Catamorphosis: Change and Self - Shannon Knight
9 Apr 2026After I got Covid, I was mostly bedbound for the first two-and-a-half years. There were so many different problems with my body that it would take a long time to describe. Besides needing to be mostly flat to help the blood reach my brain and feet, I also couldn’t think very much. Even my ability to understand or respond to English was limited to about two hours per day.
People use the word ableism so casually and broadly that the true meaning can easily be lost. It’s about judging or valuing someone based on what they are able to do. Our society deeply promotes ableism. We admire people who have achieved great things through their abilities. We could also look at this from the perspective of sheer, stark labor. In a capitalist society, grinding equals success, so people who use every hour for productive purposes, especially for earning money, are also admired. (In my book Domestication, one ableist concept I touch on is whether it really is so admirable to fill your hours with hard labor.)
We center our identities around what we can do. In countries like the USA, we introduce ourselves by identifying our profession. This is the central way we see ourselves. To be more humanistic, though, we identify by other things that we spend our time doing—our hobbies and interests. Someone is an artist or an athlete or an inventor. They hike, paint, play an instrument, learn new languages. But what happens when sickness makes it so that you can no longer do your profession or your hobbies? How can you be a teacher unable to teach, a hiker unable to hike, a musician unable to play? Have you lost your identity as well?
Who even are you without the various ways that you fill your time each day?
So, after I got Covid, I joined an online support group called Body Politic where we could talk with each other in a forum. A very common crisis was the identity crisis. Not helping this problem was the relationship crisis that came hand-in-hand with chronic illness. Friends, family, and partners disappeared. The partners, especially, were a stark blow. Whether they had been married, engaged, living together, or more casual—almost every single partner left once their significant seemed to be staying ill. Many would say that this wasn’t the relationship they’d agreed on. (Marriage vows aside.) Some would say that their partner was no longer the person they’d loved. They had loved the person who was happy and able to do all of these things, including bring in income. So they loved what that person had been able to do rather than who that person really was.
I, too, experienced drastic changes in relationships. But there was one little guy who had no changes of heart at all. That was Gandalfr the Gray, my golden-eyed cat. G had been the neighbor’s cat before he moved himself in with me. He had a kitty bed on my desk where he hung out while I was working at home. He’d greet me when I returned from work. He was ecstatic when the pandemic caused me to stay home all the time. He was very aware of my sickness and how fragile my health became. Nevertheless, he was right there with me. If the human stayed in bed all the time, then G could visit her in bed. He was the one creature who did not see me as changed. I was still his beloved human, like always.

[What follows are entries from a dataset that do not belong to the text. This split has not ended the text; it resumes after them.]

Record Socket : Type := mkSocket {
  socket_ : Z;
  blocking_ : bool + Z;            (** O_NONBLOCK is clear; or the errno of [fcntl] *)
  rcvbuf : Z + Z;                  (** SO_RCVBUF; or the errno of [getsockopt] *)
  inbox : list RecvEvent;
  outbox : list SendEvent;
  wire : list (str * bool);
}.

Definition set_inbox (i : list RecvEvent) (k : Socket) : Socket :=
  mkSocket (socket_ k) (blocking_ k) (rcvbuf k) i (outbox k) (wire k).

Definition set_out (o : list SendEvent) (w : list (str * bool)) (k : Socket) : Socket :=
  mkSocket (socket_ k) (blocking_ k) (rcvbuf k) (inbox k) o w.

(** [::recv( fd, buf, request, 0 )]: the bytes read, or errno.  With nothing left
    in the script the receive timeout expires (EAGAIN). *)
Definition sys_recv (request : Z) (k : Socket) : (str + Z) * Socket :=
  match inbox k with
  | [] => (inr (ec_value ecEAGAIN), k)
  | RecvEOF :: _ => (inl [], k)
  | RecvError e :: t => (inr e, set_inbox t k)
  | RecvData s :: t =>
      let n := Z.to_nat request in
      (inl (take n s),
       set_inbox (match drop n s with [] => t | r => RecvData r :: t end) k)
  end.

(** [::send( fd, cp, left, flags )]: the number of bytes taken, or errno. *)
Definition sys_send (buf : str) (more : bool) (k : Socket) : (Z + Z) * Socket :=
  match outbox k with
  | [] => (inl (zlen buf), set_out [] (wire k ++ [(buf, more)]) k)
  | SendAccept n :: t =>
      let taken := take (Z.to_nat n) buf in
      (inl (zlen taken), set_out t (wire k ++ [(taken, more)]) k)
  | SendError e :: t => (inr e, set_out t (wire k) k)
  end.

(** ** Socket::receive and Socket::send *)

Definition receive (request : Z) : M Socket (SystemError * str) := fun k =>
  match sys_recv request k with
  | (inl data, k') => Ok ((ec_value ecOK, data), k')
  | (inr errno, k') =>
      if (errno =? ecEAGAIN) || (errno =? ecECONNREFUSED) || (errno =? ecENOTCONN)
      then Ok ((errno, []), k')
      else Throw (SystemException (lit "Socket::receive failed") errno)
  end.

Definition send_error (errno : Z) : M Socket SystemError :=
  if (errno =? ecEAGAIN) || (errno =? ecECONNRESET) then ret errno
  else throw (SystemException (lit "Socket::send failed") errno).

(** The loop over the unsent suffix [cp]; it leaves when all is sent or on an error. *)
Definition send (fuel : nat) (buf : str) (more : bool) : M Socket SystemError :=
  loop fuel (fun cp =>
    match cp with
    | [] => Break (ec_value ecOK)
    | _ => fun k =>
        match sys_send cp more k with
        | (inl rc, k') => Continue (drop (Z.to_nat rc) cp) k'
        | (inr errno, k') => (let* e := send_error errno in Break e) k'
        end
    end) buf.

(** The result of a system call that has no effect, or the exception for its errno. *)
Definition sys_query {A} (what : str) (r : A + Z) : M Socket A :=
  match r with inl v => ret v | inr errno => throw (SystemException what errno) end.

Definition getBlocking : M Socket bool := fun k => sys_query (lit "fcntl failed") (blocking_ k) k.
Definition getReceiveBufSize : M Socket Z := fun k => sys_query (lit "getReceiveBufSize failed") (rcvbuf k) k.

(** ** Network byte order *)

(** The [n] bytes of [htons]/[htonl]/[htobe64] of a value, as stored in memory. *)
Fixpoint be_split (n : nat) (v : Z) : str :=
  match n with
  | O => []
  | S m => be_split m (v / 256) ++ [chr (v mod 256)]
  end.

(** The value [ntohs]/[ntohl]/[be64toh] reads from memory. *)
Definition be_combine (s : str) : Z := fold_left (fun acc c => acc * 256 + octet c) s 0.

(** ** BaseSocket: typed values *)

(** One round of [do { error = receive( &t, request, received ); total += received; }
    while ( ok && total < request )]: every receive writes at the start of [t]. *)
Definition receive_body (n : nat) (st : str * Z) : M Socket ((str * Z) + (SystemError * str)) :=
  let (t, total) := st in
  let* (error, data) := receive (Z.of_nat n) in
  let t' := data ++ drop (length data) t in
  let total' := total + zlen data in
  if (error =? ecOK) && (total' <? Z.of_nat n) then Continue (t', total')
  else Break (error, t').

Definition receive_into (fuel : nat) (n : nat) : M Socket (SystemError * str) :=
  loop fuel (receive_body n) (replicate n (chr 0), 0).

Definition receive_value {A} (fuel : nat) (n : nat) (conv : str -> A) (zero : A) : M Socket (SystemError * A) :=
  let* (error, t) := receive_into fuel n in
  ret (error, if error =? ecOK then conv t else zero).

I grew frustrated with myself for not getting better, even though I knew that was ridiculously outside of my control I judged myself, too, wondering if I had lost my self-worth because I was no longer able to do all of those things I used to be so proud of. Meanwhile, G lay there with me. I started seeing all of these connections between us. My first cat revelation was that I would never judge G based on his health or anything else. He was my precious boy. He’d always had a bit of a drooling problem, which grossed some people out, but that was just G’s liquid love. After G received treatment for urinary crystals, he peed the bed regularly till he’d healed up. I cleaned him and his space as well and as quickly as I could with no other thought than for his comfort. My love for him never changed due to his body’s difficulties. Why would it? He was my cuddly little fluff. Did G, because he was a fluffy kitty, have more innate worth than I did? How absurd is that? No. We both have innate worth. We all have innate worth.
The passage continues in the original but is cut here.